Homebuilders launched single-family builds at a seasonally-adjusted annual rate (SAAR) of 785,000 units in March, off 11% from March 2018. In the apartment sector, March’s SAAR of new starts was 337,000 units, a 21.8% decline from the year-ago period. The steepest declines by region were seen in the West, where combined single-family and multifamily starts were down 27.1% Y-O-Y.
Single-family homes under construction as March ended were up 4.5% from a year ago, while multifamily was off 3.8% compared to March 2018. On a month-to-month basis, single-family permits fell 1.1% from February to an annualized pace of 808,000, while multifamily permits dropped 2.7% to a SAAR of 461,000.
Conversely, multifamily and single-family completions both were up on a Y-O-Y basis, although less so for multifamily (up 2.2%) than for single-family (8.8%).
Industry observers have anticipated a gradual slowdown in multifamily construction levels for the past several months. “After reaching a peak in 2019, new supply is predicted to level off as an increase in vacancy rates, coupled with construction lending regulations, are causing some developers and lenders to exhibit caution moving forward,” Valbridge Property Advisors reported last August.
The broader picture painted by the Commerce Department’s data is simultaneously inconclusive and sobering. “The government’s data on new home construction are notoriously unreliable, making it hard to rely on any one report for a big-picture view,” MarketWatch reported when the March housing numbers came out. “Still, for the year to date, starts are down 9.7% compared to the same period last year.”
Longer term, MarketWatch reported, “New construction has been anything but a shot in the arm for a supply-starved housing market. Homebuilders are wary of overbuilding, like in the last cycle, and also constrained by more difficult conditions.
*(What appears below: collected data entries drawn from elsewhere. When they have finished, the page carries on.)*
(** A child is shown, and a device is registered for it, only to a
    guardian of its family or to the user the child is linked to. *)
Theorem child_access_requires_guardian_or_link (auth : json) (s s' : store) b :
  (forall includeDevices childId,
      handleChildRetrieval includeDevices childId auth s = (Json 200 b, s') ->
      exists child family,
        s !! ("child:" +:+ childId) = Some child
        /\ family_of s child = Found family
        /\ (is_guardian family auth = Some true \/ is_linked child auth = Some true))
  /\ (forall body clock uuid,
        handleDeviceRegistration body auth clock uuid s = (Json 200 b, s') ->
        exists child family,
          referred s "child:" body "childId" = Found child
          /\ family_of s child = Found family
          /\ (is_guardian family auth = Some true
              \/ is_linked child auth = Some true)).
Proof.
  split.
  - intros includeDevices childId Hrun.
    unfold handleChildRetrieval in Hrun. run. walk Hrun; loops; grounds.
    all: eexists _, _; split; [reflexivity|]; settle.
    all: split; [reflexivity|]; settle.
    all: destruct b0; [left; reflexivity|right].
    all: destruct (strict_eq _ _); [reflexivity|discriminate].
  - intros body clock uuid Hrun.
    unfold handleDeviceRegistration in Hrun. run. walk Hrun; grounds.
    all: eexists _, _; split; [reflexivity|]; settle.
    all: split; [reflexivity|]; settle.
    all: destruct b0; [left; reflexivity|right].
    all: destruct (strict_eq _ _); [reflexivity|discriminate].
Qed.

Local Open Scope Z_scope.

(** The values a handler has accepted are defined. *)
Ltac accepted :=
  repeat match goal with
         | H : _ || _ = false |- _ => apply orb_false_iff in H as [? ?]
         | H : negb _ = false |- _ => apply negb_false_iff in H
         end.

Ltac defined :=
  repeat match goal with
         | H : truthy ?o = true |- _ =>
             is_var o; destruct o; [|discriminate H]
         end.

(** *** Accounts *)

Section Sessions.

Context `{Platform}.

Lemma handleLogin_reads_only body clock (s : store) :
  snd (handleLogin body clock s) = s.
Proof. unfold handleLogin. run. cases; reflexivity. Qed.

Lemma handleVerify_reads_only body clock (s : store) :
  snd (handleVerify body clock s) = s.
Proof. unfold handleVerify. run. cases; reflexivity. Qed.

Lemma handleRefresh_reads_only body clock (s : store) :
  snd (handleRefresh body clock s) = s.
Proof. unfold handleRefresh. run. cases; reflexivity. Qed.

(** Logging in, verifying a token and refreshing one never write to the
    store, whatever they answer. *)
Theorem token_endpoints_leave_store_unchanged body clock (s : store) :
  snd (handleLogin body clock s) = s
  /\ snd (handleVerify body clock s) = s
  /\ snd (handleRefresh body clock s) = s.
Proof.
  split; [apply handleLogin_reads_only|].
  split; [apply handleVerify_reads_only|apply handleRefresh_reads_only].
Qed.

(** Neither [handleVerify] nor [handleRefresh] ever answers 200: no
    token passes [verifyJWT], so no payload is confirmed and no token is
    renewed. *)
Theorem token_endpoints_never_answer_200 body clock (s s' : store) b :
  handleVerify body clock s <> (Json 200 b, s')
  /\ handleRefresh body clock s <> (Json 200 b, s').
Proof.
  split; intros Hrun.
  - unfold handleVerify in Hrun. run. walk Hrun.
    all: eapply JwtFacts.verifyJWT_never_valid; eassumption.
  - unfold handleRefresh in Hrun. run. walk Hrun.
    all: eapply JwtFacts.verifyJWT_never_valid; eassumption.
Qed.

(** After a registration that succeeds, a login with the same email and
    password succeeds at any later time: it answers the same user, without
    its password hash, and a token over the registered identifier, email
    and role, and it leaves the store as it is. *)
Theorem registration_then_login body clock uuid (s s' : store) b login clock' :
  handleRegister body clock uuid s = (Json 200 b, s') ->
  get_prop login "email" = get_prop body "email" ->
  get_prop login "password" = get_prop body "password" ->
  exists email role user token,
    get_prop body "email" = Some email
    /\ get_prop body "role" = Some role
    /\ b = JObj (("user", user) :: ("token", JStr token) :: nil)
    /\ handleLogin login clock' s'
       = (Json 200
            (JObj (("user", user)
                   :: ("token",
                       JStr (generateJWT clock'
                               (("userId", Some (JStr uuid)) :: ("email", email)
                                :: ("role", role) :: nil) SevenDays)) :: nil)),
          s').
Proof.
  intros Hrun Hemail Hpassword.
  unfold handleRegister in Hrun. run. walk Hrun.
  injection Hrun as <- <-.
  eexists _, _, _, _.
  split; [reflexivity|]. split; [reflexivity|]. split; [reflexivity|].
  accepted.
  unfold handleLogin. run. rewrite Hemail, Hpassword. tidy. settle.
  rewrite lookup_insert_ne by (cbn; discriminate).
  rewrite lookup_insert_eq. tidy.
  defined. cbn. rewrite String.eqb_refl. cbn. reflexivity.
Qed.

(** After a registration that succeeds, the email is taken: a second
    registration with it is answered 409 and writes nothing. *)
Theorem registered_email_is_taken body clock uuid (s s' : store) b again clock' uuid' :
  handleRegister body clock uuid s = (Json 200 b, s') ->
  get_prop again "email" = get_prop body "email" ->
  provided again "password" = true ->
  provided again "name" = true ->
  provided again "role" = true ->
  handleRegister again clock' uuid' s'
  = (Json 409 (error "User already exists"), s').
Proof.
  intros Hrun Hemail Hpassword Hname Hrole.
  unfold handleRegister in Hrun. run. walk Hrun.
  injection Hrun as <- <-.
  expose. accepted.
  unfold handleRegister. run. rewrite Hemail. settle.
  rewrite lookup_insert_ne by (cbn; discriminate).
  rewrite lookup_insert_eq. reflexivity.
Qed.

Lemma strict_eq_text a x : strict_eq a (Some (JStr x)) = true -> a = Some (JStr x).
Proof. rewrite strict_eq_sym. apply strict_eq_some. Qed.

(** A login compares the hash of the given password with the stored one.
    An email that is not registered and a password whose hash is not the
    stored one get the same answer, 401 with the same message; and a login
    succeeds only against a stored hash that is the hash of the given
    password. *)
Theorem login_checks_password_hash body clock (s : store) email text password pw :
  get_prop body "email" = Some email -> truthy email = true ->
  text_of email = Some text ->
  get_prop body "password" = Some password -> truthy password = true ->
  text_of password = Some pw ->
  (s !! ("user:" +:+ text) = None ->
   handleLogin body clock s = (Json 401 (error "Invalid email or password"), s))
  /\ (forall user stored,
        s !! ("user:" +:+ text) = Some user ->
        get_prop user "passwordHash" = Some stored ->
        stored <> Some (JStr (sha256_hex pw)) ->
        handleLogin body clock s
        = (Json 401 (error "Invalid email or password"), s))
  /\ (forall b s',
        handleLogin body clock s = (Json 200 b, s') ->
        exists user,
          s !! ("user:" +:+ text) = Some user
          /\ get_prop user "passwordHash" = Some (Some (JStr (sha256_hex pw)))).
Proof.
  intros Hemail Htruthy Htext Hpassword Htruthy' Hpw.
  split; [|split].
  - intros Hmissing. unfold handleLogin. run. settle. reflexivity.
  - intros user stored Huser Hstored Hdiffers.
    unfold handleLogin. run. settle.
    destruct (strict_eq stored _) eqn:Heq; [|reflexivity].
    apply strict_eq_text in Heq. contradiction.
  - intros b s' Hrun.
    unfold handleLogin in Hrun. run.
    rewrite Hemail, Hpassword in Hrun. tidy.
    rewrite Htruthy, Htruthy', Htext in Hrun. tidy.
    walk Hrun. simplify_eq.
    match goal with
    | Hhash : negb (strict_eq _ _) = false |- _ =>
        apply negb_false_iff, strict_eq_text in Hhash; subst
    end.
    eexists. split; [reflexivity|assumption].
Qed.

End Sessions.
“Labor is hard to find, and policies, like trade war tariffs, are making materials more costly,” according to MarketWatch. “It’s always been more challenging to build homes for the lower end of the market, and even more so now.”
At the National Association of Home Builders, Chief Economist Robert Dietz also cited labor shortages, along with “excessive regulations” and “a lack of buildable lots.” However, he added, “Recent declines in mortgage rates should help support the market in future months.”